Tuesday, October 9, 2007

Building Materials

Ok, I've gotten a little off topic, so I'm going to get back to how we created this cottage.
I spent months researching the details for our house. We finally decided we wanted stucco walls, a steep roof, "stone" floors, a limestone surround for the front door, black iron hardware, chimney pots, some exposed stone, true divided-light casement windows, and a hidden door somewhere. We wanted the cottage to look like it had evolved over the centuries just like a real English cottage.
Every great idea had to be translated into readily available American materials. And none of it was easy. It seemed like most suppliers had only what everyone else was using and that usually meant Mediterranean. The stucco was easy, but we had to have a custom color mixed. We chose a 10/12 pitch for the roof and selected an asphalt shingle that mimicked a red pantile roof. We knew we'd never be able to afford real limestone floor stones, so we selected a 16" tile with the color and variations of limestone. After living with this tile for many years I can honestly say I love it.

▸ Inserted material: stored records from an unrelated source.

(* ===== verification/Handshake.v ===== *)
(** * Handshake and runtime tokens (handshake.go; ServeConfig of server.go)

    The handshake checks the magic cookie and the protocol versions, issues a
    runtime identity to plugins that state a self id, and describes the requested
    plugins.  [ValidateToken] is the authority for every later call; it drops
    expired tokens lazily. *)

From stdpp Require Import prelude gmap strings list fin_maps sorting.
From Stdlib Require Import ZArith Ascii.
From S2P Require Import Prelude GoRuntime Validation Identity Plugin Broker.

Module handshake.
Import validation identity plugin broker.

Definition DefaultMagicCookieKey : string := "CONNECT_PLUGIN".
Definition DefaultMagicCookieValue : string := "d3f40b3c2e1a5f8b9c4d7e6a1b2c3d4e".
Definition DefaultRuntimeTokenTTL : Duration := (24 * Hour)%Z.

Section handshake.
Context {Impl Handler Client : Type}.

(** [ServeConfig].  A nil map is [None].  The pointers to the optional services are
    kept as "is set": the objects have their own state in their own models.
    [Cleanup] is the hook, as the error it returns for a time limit. *)
Record ServeConfig := mkServeConfig {
  Plugins : option (PluginSet Impl Handler Client);
  Impls : option (gmap string Impl);
  ProtocolVersion : Z;
  MagicCookieKey : string;
  MagicCookieValue : string;
  ServerMetadata : option (gmap string string);
  Addr : string;
  GracefulShutdownTimeout : Duration;
  Cleanup : option (Duration → option error);
  StopCh : bool;
  HealthService : bool;
  HasCapabilityBroker : bool;
  RuntimeTokenTTL : Duration;
  CapabilityGrantTTL : Duration;
  HasRateLimiter : bool;
  LifecycleService : bool;
  HasServiceRegistry : bool;
  HasServiceRouter : bool;
}.

Record tokenInfo := mkTokenInfo { ti_token : string; ti_issuedAt : Time; ti_expiresAt : Time }.

Record HandshakeServer := mkHandshakeServer { cfg : ServeConfig; tokens : gmap string tokenInfo }.

Definition NewHandshakeServer (c : ServeConfig) : HandshakeServer := mkHandshakeServer c ∅.

Record HandshakeRequest := mkHandshakeRequest {
  hq_CoreProtocolVersion : Z;
  hq_AppProtocolVersion : Z;
  hq_MagicCookieKey : string;
  hq_MagicCookieValue : string;
  hq_RequestedPlugins : list string;
  hq_SelfId : string;
}.

Record PluginInfo := mkPluginInfo {
  pi_Name : string;
  pi_Version : string;
  pi_ServicePath : string;
  pi_Provides : list ServiceDeclaration;
  pi_Requires : list ServiceDependency;
}.

Record HandshakeResponse := mkHandshakeResponse {
  hp_CoreProtocolVersion : Z;
  hp_AppProtocolVersion : Z;
  hp_Plugins : list PluginInfo;
  hp_ServerMetadata : gmap string string;
  hp_HostCapabilities : list Capability;
  hp_RuntimeId : string;
  hp_RuntimeToken : string;
}.

(** ** The parts of the handler *)

Definition expected_cookie (c : ServeConfig) : string * string :=
  if bool_decide (c.(MagicCookieKey) = "") then (DefaultMagicCookieKey, DefaultMagicCookieValue)
  else (c.(MagicCookieKey), c.(MagicCookieValue)).

Definition serverVersion (c : ServeConfig) : Z :=
  if bool_decide (c.(ProtocolVersion) = 0%Z) then 1%Z else c.(ProtocolVersion).

Definition token_ttl (c : ServeConfig) : Duration :=
  if (0 <? c.(RuntimeTokenTTL))%Z then c.(RuntimeTokenTTL) else DefaultRuntimeTokenTTL.

(** The runtime identity of a plugin that states a self id: new table, id, token. *)
Definition issue_identity (rd1 rd2 : Rand) (now : Time) (h : HandshakeServer) (selfID : string) :
    HandshakeServer * res (string * string) :=
  if bool_decide (selfID = "") then (h, Ok ("", ""))
  else
    match ValidateSelfID selfID with
    | Some e => (h, Err (NewError CodeInvalidArgument e))
    | None =>
        match generateRuntimeID rd1 selfID with
        | Err e => (h, Err (NewError CodeInternal e))
        | Ok runtimeID =>
            match generateToken rd2 with
            | Err e => (h, Err (NewError CodeInternal e))
            | Ok runtimeToken =>
                (mkHandshakeServer h.(cfg)
                   (<[runtimeID := mkTokenInfo runtimeToken now (Time_Add now (token_ttl h.(cfg)))]> h.(tokens)),
                 Ok (runtimeID, runtimeToken))
            end
        end
    end.

Definition plugin_info (metadata : PluginMetadata) : PluginInfo :=
  mkPluginInfo metadata.(Name) metadata.(Version) metadata.(Path)
    ((λ svc, mkServiceDeclaration svc.(sd_Type) svc.(sd_Version) svc.(sd_Path)) <$> metadata.(Provides))
    ((λ dep, mkServiceDependency dep.(dep_Type) dep.(dep_MinVersion) dep.(dep_RequiredForStartup)
               dep.(dep_WatchForChanges)) <$> metadata.(Requires)).

(** Requested plugins that are not available are skipped. *)
Fixpoint requested_infos (c : ServeConfig) (names : list string) : list PluginInfo :=
  match names with
  | [] => []
  | n :: names' =>
      match Get (default ∅ c.(Plugins)) n with
      | None => requested_infos c names'
      | Some p => plugin_info p.(pl_Metadata) :: requested_infos c names'
      end
  end.

Definition server_metadata `{GoRange} (c : ServeConfig) : gmap string string :=
  fold_left (λ m kv, <[kv.1 := kv.2]> m) (go_range 0 (default ∅ c.(ServerMetadata)))
    {["server_version" := "0.1.0"]}.

(** [b] is the broker [cfg.CapabilityBroker] points to, when it is set. *)
Definition host_capabilities `{GoRange} (b : option CapabilityBroker) : list Capability :=
  match b with None => [] | Some b => ListCapabilities b end.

It looks pretty close to limestone and it hides dirt like crazy. We found black iron door hardware advertised in English Home magazine and had it shipped from Architectural Ironmongery in England. We were surprised to find chimney pots right here in California and easily selected three different styles to look like they'd been installed at different times. Luckily faux stone is popular in California now and we had lots to chose from there. The windows also were easy to find even though we had to give an arm and a leg for them. We also decided to add lintels over the windows on the gable ends and a "stone" door surround. The lintels are pieces of Canamould mitered and faux painted. The door surround and date stone are truly one of a kind because hubby made the whole thing from urethane foam. It has the density of wood, but is impervious to water and rot. After it was installed I faux painted it to look old and lichen-covered. In England a date stone was commonly placed over the front door. It usually included the couple's initials. Our does indeed include our initials and instead of the date our house was built, ours has our address. I just love the authentic look it all adds to the front of the house.
And the hidden door that we wanted? We framed it in, but later sheet rocked right over it, so it REALLY is well hidden. Much later we did sort of end up with another hidden door which I'll show you sometime. In the end we were very satisfied with our selections and feel they do convey the true sense of an English Cottage. What do you think?

1 comment:

Martha said...

Oh. My. God.

What are you doin' to me here, Laura???

You know, I have a job now? How am I supposed to work when I need to read your blog, huh??

I'm totally fascinated by your blog. I'm starting from the beginning, so you're going to get all sorts comments on your long-ago posts.

You are terribly talented - I can't believe that model you made of your house!